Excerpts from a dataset
***

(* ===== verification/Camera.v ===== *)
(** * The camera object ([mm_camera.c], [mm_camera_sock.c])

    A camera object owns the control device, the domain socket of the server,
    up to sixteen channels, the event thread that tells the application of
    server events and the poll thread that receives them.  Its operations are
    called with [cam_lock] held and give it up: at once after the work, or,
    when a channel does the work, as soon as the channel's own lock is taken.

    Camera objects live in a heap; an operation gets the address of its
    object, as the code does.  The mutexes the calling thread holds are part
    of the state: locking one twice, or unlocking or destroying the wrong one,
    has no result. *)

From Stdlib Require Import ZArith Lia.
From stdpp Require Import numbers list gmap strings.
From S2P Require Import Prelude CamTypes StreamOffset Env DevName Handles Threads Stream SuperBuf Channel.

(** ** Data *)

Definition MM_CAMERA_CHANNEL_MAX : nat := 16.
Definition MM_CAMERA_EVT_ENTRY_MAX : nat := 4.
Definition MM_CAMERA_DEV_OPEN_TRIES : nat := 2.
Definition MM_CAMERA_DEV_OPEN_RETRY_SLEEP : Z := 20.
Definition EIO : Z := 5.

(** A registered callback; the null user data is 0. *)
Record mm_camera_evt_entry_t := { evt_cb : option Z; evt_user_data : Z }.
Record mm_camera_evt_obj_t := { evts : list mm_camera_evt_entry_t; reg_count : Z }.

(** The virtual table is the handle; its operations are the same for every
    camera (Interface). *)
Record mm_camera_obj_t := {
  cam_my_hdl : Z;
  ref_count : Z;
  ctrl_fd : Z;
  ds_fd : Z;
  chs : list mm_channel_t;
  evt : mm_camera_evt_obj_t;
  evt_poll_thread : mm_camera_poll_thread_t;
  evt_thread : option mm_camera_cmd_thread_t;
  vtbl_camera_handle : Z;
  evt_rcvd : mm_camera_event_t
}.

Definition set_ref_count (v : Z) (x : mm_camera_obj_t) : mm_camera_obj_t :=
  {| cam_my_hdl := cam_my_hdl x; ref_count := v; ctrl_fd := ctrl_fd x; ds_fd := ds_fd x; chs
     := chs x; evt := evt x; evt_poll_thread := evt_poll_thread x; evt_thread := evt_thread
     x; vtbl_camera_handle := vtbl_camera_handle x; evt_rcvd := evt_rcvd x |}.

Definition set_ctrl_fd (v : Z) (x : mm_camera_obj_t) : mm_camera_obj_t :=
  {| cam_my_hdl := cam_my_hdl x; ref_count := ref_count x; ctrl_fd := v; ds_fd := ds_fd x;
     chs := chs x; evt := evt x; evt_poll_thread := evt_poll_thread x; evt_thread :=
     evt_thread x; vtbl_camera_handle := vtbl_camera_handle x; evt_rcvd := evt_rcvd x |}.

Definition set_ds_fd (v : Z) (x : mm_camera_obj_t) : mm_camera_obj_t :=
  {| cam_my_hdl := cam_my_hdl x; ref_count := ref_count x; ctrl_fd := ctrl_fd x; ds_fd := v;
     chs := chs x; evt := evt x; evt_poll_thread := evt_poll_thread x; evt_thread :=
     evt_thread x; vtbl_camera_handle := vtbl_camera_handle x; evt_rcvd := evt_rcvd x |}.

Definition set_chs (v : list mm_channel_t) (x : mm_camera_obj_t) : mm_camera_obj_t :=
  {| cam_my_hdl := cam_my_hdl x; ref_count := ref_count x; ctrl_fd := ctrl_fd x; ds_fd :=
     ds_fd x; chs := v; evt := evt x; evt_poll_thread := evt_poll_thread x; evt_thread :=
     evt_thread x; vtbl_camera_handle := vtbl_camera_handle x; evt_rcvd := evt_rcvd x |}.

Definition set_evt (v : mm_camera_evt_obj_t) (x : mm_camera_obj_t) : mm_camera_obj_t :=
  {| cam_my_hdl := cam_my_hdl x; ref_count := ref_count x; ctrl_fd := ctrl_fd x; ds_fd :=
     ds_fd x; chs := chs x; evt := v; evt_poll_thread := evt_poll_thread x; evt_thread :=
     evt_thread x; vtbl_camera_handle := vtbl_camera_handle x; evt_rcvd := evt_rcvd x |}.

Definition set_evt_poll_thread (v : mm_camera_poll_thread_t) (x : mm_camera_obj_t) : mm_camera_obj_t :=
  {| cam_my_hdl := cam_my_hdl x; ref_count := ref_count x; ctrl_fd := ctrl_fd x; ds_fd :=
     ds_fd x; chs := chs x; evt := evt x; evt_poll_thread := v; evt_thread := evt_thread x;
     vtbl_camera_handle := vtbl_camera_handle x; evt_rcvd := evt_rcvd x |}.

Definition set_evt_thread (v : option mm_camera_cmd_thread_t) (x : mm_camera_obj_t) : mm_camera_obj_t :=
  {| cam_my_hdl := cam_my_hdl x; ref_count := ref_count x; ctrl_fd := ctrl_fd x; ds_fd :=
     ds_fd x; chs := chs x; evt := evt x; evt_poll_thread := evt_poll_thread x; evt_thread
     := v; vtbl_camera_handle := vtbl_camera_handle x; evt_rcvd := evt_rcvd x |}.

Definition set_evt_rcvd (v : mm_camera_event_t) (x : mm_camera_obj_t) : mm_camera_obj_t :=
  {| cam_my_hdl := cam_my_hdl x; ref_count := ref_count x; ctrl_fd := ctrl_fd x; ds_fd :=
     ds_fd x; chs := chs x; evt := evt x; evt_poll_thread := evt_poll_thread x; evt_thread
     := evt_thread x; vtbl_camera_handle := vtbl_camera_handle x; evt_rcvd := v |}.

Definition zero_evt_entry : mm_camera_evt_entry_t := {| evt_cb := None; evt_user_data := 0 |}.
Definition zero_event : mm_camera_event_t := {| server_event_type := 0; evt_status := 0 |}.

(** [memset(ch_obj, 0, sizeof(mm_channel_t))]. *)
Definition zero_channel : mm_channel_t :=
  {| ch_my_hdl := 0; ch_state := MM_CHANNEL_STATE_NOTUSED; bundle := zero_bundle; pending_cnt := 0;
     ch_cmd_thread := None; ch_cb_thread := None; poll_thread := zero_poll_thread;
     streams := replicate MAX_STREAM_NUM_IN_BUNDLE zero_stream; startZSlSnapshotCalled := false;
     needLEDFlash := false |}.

***

__Exercise objective__.
Reply with nothing but a number. State how many lines in the records hold the word "that".

__Answer space__.
2